Recensé : Isabelle Poutrin, Convertir les Musulmans, Espagne, 1491-1609, Paris, PUF, 372 p., 29.50 €.
Les études portant sur les méthodes de l’évangélisation des indiens d’Amérique et sur les débats qu’elles ont suscités au XVIe siècle sont légion. On connaît les enseignements de l’Université de Salamanque, et au premier chef ceux de Francisco de Vitoria, qui ont contribué à l’émergence du droit international public ; le remarquable téléfilm de Jean-Daniel Verhaegue a popularisé voici vingt ans la controverse de Valladolid qui opposa en 1550 l’évêque dominicain du Chiapas, Bartolomé de las Casas à l’humaniste Juan Ginés de Sepulveda, partisan de l’asservissement des Indiens. Dans Convertir les musulmans, Espagne 1491-1609, Isabelle Poutrin rappelle en quelques pages l’engagement des théologiens espagnols du XVIe siècle dans ce domaine fondamental. Ce faisant, elle peut aisément souligner le contraste entre l’intérêt constant porté aux indiens en cette matière et la rareté, pour ne pas dire l’absence, de travaux portant sur les méthodes appliquées parallèlement aux morisques et aux réflexions qu’elles ont provoquées. En ouvrant ce vaste chantier, elle cherche donc à combler une béante lacune.
De fait ce livre possède deux dimensions étroitement imbriquées : il est une contribution majeure à l’histoire des morisques ; il constitue aussi un apport décisif à l’examen des relations entre d’une part Église et/ou État et d’autre part minoritaires dans le cadre de l’Europe chrétienne des Temps Modernes. Le point de départ est extrêmement clair. Il s’agit pour l’auteur de chercher à comprendre les décisions drastiques prises par le ou les Rois Catholiques (Ferdinand d’Aragon et Isabelle de Castille, Charles Quint, Philippe II, Philippe III). Ce faisant Isabelle Poutrin se défie des termes de tolérance et d’intolérance, adopté par nombre d’études depuis une vingtaine d’années au risque de l’anachronisme, dit l’auteur dès son introduction. Cet avertissement mérite d’être souligné quand dans un tout récent livre [1] consacré aux Musulmans en Europe aux XVIe-XVIIIe siècles (où la question morisque tient une place importante), Lucette Valensi n’hésite pas à revendiquer dès la première page le recours à l’anachronisme, ce qui la conduit à faire sienne l’expression d’épuration ethnique pour qualifier l’expulsion des morisques de l’ensemble de l’Espagne, ordonnée en 1609.

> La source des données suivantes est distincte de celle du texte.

(* ===== verification/JsonMessages.v ===== *)
(** * The JSON of messages

  [ClientMessage] and [LobbyClientMessage], which the relay reads, and [ServerMessage] and
  [LobbyServerMessage], which it writes: one definition per variant, with the name in its tag and the
  names and attributes of its fields. *)

From S2P Require Import Prelude Ids Wire Text Compatibility Descriptor Protocol Slots RoomTransactions Room StartSync HostFrame RoomEvents Registry.
From S2P Require Import Lobby LobbyEvents LobbyRegistry FileRelay Messages LobbySocket Parse Auth Json JsonPayloads JsonViews.
Open Scope N_scope.

Section messages.
Context `{SerdeLib}.

(** ** client_message.rs *)

Definition read_client_ping : Reader Client.ClientMessage := mret Client.Ping.

Definition read_client_clock_sync_ping : Reader Client.ClientMessage :=
  ping ← read "ping" ClockSyncPing_json;
  mret (Client.ClockSyncPing ping).

Definition read_client_clock_sync_sample : Reader Client.ClientMessage :=
  room_epoch ← read "roomEpoch" u64;
  session_epoch ← read "sessionEpoch" u64;
  sample ← read "sample" ClockSyncSample_json;
  mret (Client.ClockSyncSample room_epoch session_epoch sample).

Definition read_client_set_compatibility_fingerprint : Reader Client.ClientMessage :=
  room_epoch ← read "roomEpoch" u64;
  session_epoch ← read "sessionEpoch" u64;
  fingerprint ← read "fingerprint" CompatibilityFingerprint_json;
  mret (Client.SetCompatibilityFingerprint room_epoch session_epoch fingerprint).

Definition read_client_set_link_cable_compatibility : Reader Client.ClientMessage :=
  room_epoch ← read "roomEpoch" u64;
  session_epoch ← read "sessionEpoch" u64;
  compatibility ← read "compatibility" LinkCableCompatibility_json;
  mret (Client.SetLinkCableCompatibility room_epoch session_epoch compatibility).

Definition read_client_ready : Reader Client.ClientMessage :=
  room_epoch ← read "roomEpoch" u64;
  session_epoch ← read "sessionEpoch" u64;
  network ← read_default "network" (optional ClientNetworkQualityReport_json) None;
  mret (Client.Ready room_epoch session_epoch network).
(** Lookups in the renamed attributes under the two names of a pair, when
    the names are distinct: the PascalCase name is gone, and the
    lowercase-initial name holds what the PascalCase name held. *)
Lemma lookup_lower_attrs_pair pairs (m : gmap string string) lo pa :
  NoDup (names pairs) -> (lo, pa) ∈ pairs ->
  lower_attrs pairs m !! lo = match m !! pa with Some v => Some v | None => m !! lo end /\
  lower_attrs pairs m !! pa = None.
Proof.
  induction pairs as [|[lo' pa'] ps IH]; intros Hnd Hin; [by apply elem_of_nil in Hin|].
  simpl in Hnd.
  pose proof (NoDup_cons_1_1 _ _ Hnd) as Hlo'.
  apply NoDup_cons_1_2 in Hnd.
  pose proof (NoDup_cons_1_1 _ _ Hnd) as Hpa'.
  apply NoDup_cons_1_2 in Hnd.
  apply not_elem_of_cons in Hlo' as [Hne Hlo'].
  simpl.
  apply elem_of_cons in Hin as [[= -> ->]|Hin].
  - destruct (lookup_rename_attr_pair lo' pa' (lower_attrs ps m) Hne) as [-> ->].
    by rewrite !(lookup_lower_attrs_other ps m) by done.
  - destruct (elem_of_names _ _ _ Hin) as [Hlo Hpa].
    rewrite !lookup_rename_attr_other by (intros ->; done). by apply IH.
Qed.

Lemma NoDup_case_pairs : NoDup (names case_pairs).
Proof. apply (bool_decide_unpack _). by vm_compute. Qed.

Lemma get_lower_doc_pair e lo pa :
  (lo, pa) ∈ case_pairs -> get e lo = None ->
  get (lower_doc case_pairs e) lo = get e pa /\ get (lower_doc case_pairs e) pa = None.
Proof.
  unfold get. intros Hin Hlo. rewrite attrib_lower_doc.
  destruct (lookup_lower_attrs_pair _ (attrib e) _ _ NoDup_case_pairs Hin) as [-> ->].
  rewrite Hlo. by destruct (attrib e !! pa).
Qed.

(** A field copied as text: under either spelling the lookup finds the
    same value, when the value is not empty. *)
Lemma py_or_lower_text e lo pa :
  (lo, pa) ∈ case_pairs -> get e lo = None -> get e pa <> Some "" ->
  py_or (get (lower_doc case_pairs e) lo) (get (lower_doc case_pairs e) pa)
  = py_or (get e lo) (get e pa).
Proof.
  intros Hin Hlo Hne. destruct (get_lower_doc_pair e lo pa Hin Hlo) as [-> ->].
  rewrite Hlo. unfold py_or. simpl.
  destruct (get e pa) as [s|]; [|done]. simpl.
  by destruct (String.eqb_spec s "") as [->|_].
Qed.

(** A numeric field: an empty value is null under either spelling. *)
Lemma _convertir_a_float_lower e lo pa :
  (lo, pa) ∈ case_pairs -> get e lo = None ->
  _convertir_a_float
    (py_or (get (lower_doc case_pairs e) lo) (get (lower_doc case_pairs e) pa))
  = _convertir_a_float (py_or (get e lo) (get e pa)).
Proof.
  intros Hin Hlo. destruct (get_lower_doc_pair e lo pa Hin Hlo) as [-> ->].
  rewrite Hlo. unfold py_or. simpl.
  destruct (get e pa) as [s|]; [|done]. simpl.
  destruct (String.eqb s "") eqn:E; simpl; by rewrite ?E.
Qed.
Lemma insertByConfidence_permutation : forall x xs,
  Permutation (insertByConfidence x xs) (x :: xs).
Proof.
  intros x. induction xs as [|y ys IH]; cbn [insertByConfidence]; [reflexivity |].
  destruct (Qgtb _ _); [| reflexivity].
  rewrite IH. apply perm_swap.
Qed.

Lemma sortByConfidence_permutation : forall xs,
  Permutation (sortByConfidence xs) xs.
Proof.
  induction xs as [|x xs IH]; cbn [sortByConfidence fold_right]; [reflexivity |].
  rewrite insertByConfidence_permutation. now constructor.
Qed.

Lemma insertByConfidence_sorted : forall x xs,
  StronglySorted surestFirst xs ->
  StronglySorted surestFirst (insertByConfidence x xs).
Proof.
  intros x. induction xs as [|z zs IH]; intros Hs; cbn [insertByConfidence].
  - repeat constructor.
  - inversion Hs as [|? ? Hzs Hz]; subst.
    destruct (Qgtb (Entity.confidence z) (Entity.confidence x)) eqn:Hgt.
    + apply Qgtb_true in Hgt. constructor; [apply IH; exact Hzs |].
      apply Forall_forall. intros y Hy.
      apply (Permutation_in _ (insertByConfidence_permutation x zs)) in Hy.
      destruct Hy as [<- | Hy].
      * unfold surestFirst. now apply Qlt_le_weak.
      * exact (proj1 (Forall_forall _ _) Hz y Hy).
    + apply Qgtb_false in Hgt. constructor; [exact Hs |].
      constructor; [exact Hgt |].
      apply Forall_forall. intros y Hy.
      pose proof (proj1 (Forall_forall _ _) Hz y Hy) as Hzy.
      unfold surestFirst in *. eapply Qle_trans; eassumption.
Qed.

Lemma sortByConfidence_sorted : forall xs,
  StronglySorted surestFirst (sortByConfidence xs).
Proof.
  induction xs as [|x xs IH]; cbn [sortByConfidence fold_right];
    [constructor | now apply insertByConfidence_sorted].
Qed.

Lemma nodup_firstn : forall (A : Type) n (xs : list A),
  NoDup xs -> NoDup (firstn n xs).
Proof.
  intros A n xs H. rewrite <- (firstn_skipn n xs) in H.
  exact (NoDup_app_remove_r _ _ H).
Qed.

(** X29. [filterAndDeduplicate] returns at most fifty entities, the surest
    first; each of them is one of the given entities and is a valid one,
    and no two of them have the same key (lower-cased name and type). *)
Theorem filterAndDeduplicate_result : forall entities,
  (List.length (filterAndDeduplicate entities) <= 50)%nat
  /\ StronglySorted surestFirst (filterAndDeduplicate entities)
  /\ NoDup (map keyOf (filterAndDeduplicate entities))
  /\ forall e, In e (filterAndDeduplicate entities) ->
       In e entities /\ isValidEntity e = true.
Proof.
  intros entities. unfold filterAndDeduplicate.
  destruct (keepFrom_spec entities []) as [Hnodup Hin].
  pose proof (sortByConfidence_permutation (keepFrom [] entities)) as Hperm.
  split; [apply firstn_le_length |].
  split; [apply sorted_firstn, sortByConfidence_sorted |].
  split.
  - rewrite <- firstn_map. apply nodup_firstn.
    apply (Permutation_NoDup (Permutation_sym (Permutation_map keyOf Hperm))).
    exact Hnodup.
  - intros e He. apply firstn_incl in He.
    apply (Permutation_in _ Hperm) in He.
    destruct (Hin e He) as [_ [Hv Hr]]. now split.
Qed.

End EntityFacts.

Les morisques : de la protection à la conversion
Le livre d’Isabelle Poutrin n’a pas pour objectif de retracer l’histoire des morisques. Il est par exemple à peine fait allusion dans l’ouvrage à l’épisode majeur de la rébellion qui dans la région de Grenade a tenu la dragée haute aux armées royales pendant deux ans (1568-1570). Pour autant l’auteure ne néglige nullement la chronologie en soulignant fortement l’importance de trois dates, 1491, 1525, 1609 qui ont été autant de moments de changement de statut pour les populations minoritaires espagnoles d’origine musulmane. En 1491 a été signé par Ferdinand d’Aragon, Isabelle de Castille et Boabdil, le dernier souverain musulman d’Espagne, le texte des Capitulations de Santa Fe en vertu duquel était programmée la reddition de Grenade aux chrétiens et garantis les droits des vaincus, en particulier celui de la liberté de leur culte. C’était là l’annonce de l’extension du statut de mudéjar, à tous les musulmans d’Espagne. 1525 est au contraire la fin d’un long processus, commencé en 1499 dans les territoires de la Couronne de Castille qui conduit à la disparition de ce statut de mudéjar. En cette année 1525, les musulmans de la Couronne d’Aragon se voient à leur tour imposer le choix entre l’exil ou la conversion. Tous les sujets de Charles Quint sont désormais officiellement chrétiens. Le terme de morisque désigne dès lors les musulmans espagnols convertis au christianisme ou leurs descendants. En 1609 enfin, après de longues consultations, en particulier au sein des Conseils royaux, la décision d’expulser tous les morisques d’Espagne est prise par Philippe III. Il fallut cinq ans et de nombreuses étapes pour la réaliser.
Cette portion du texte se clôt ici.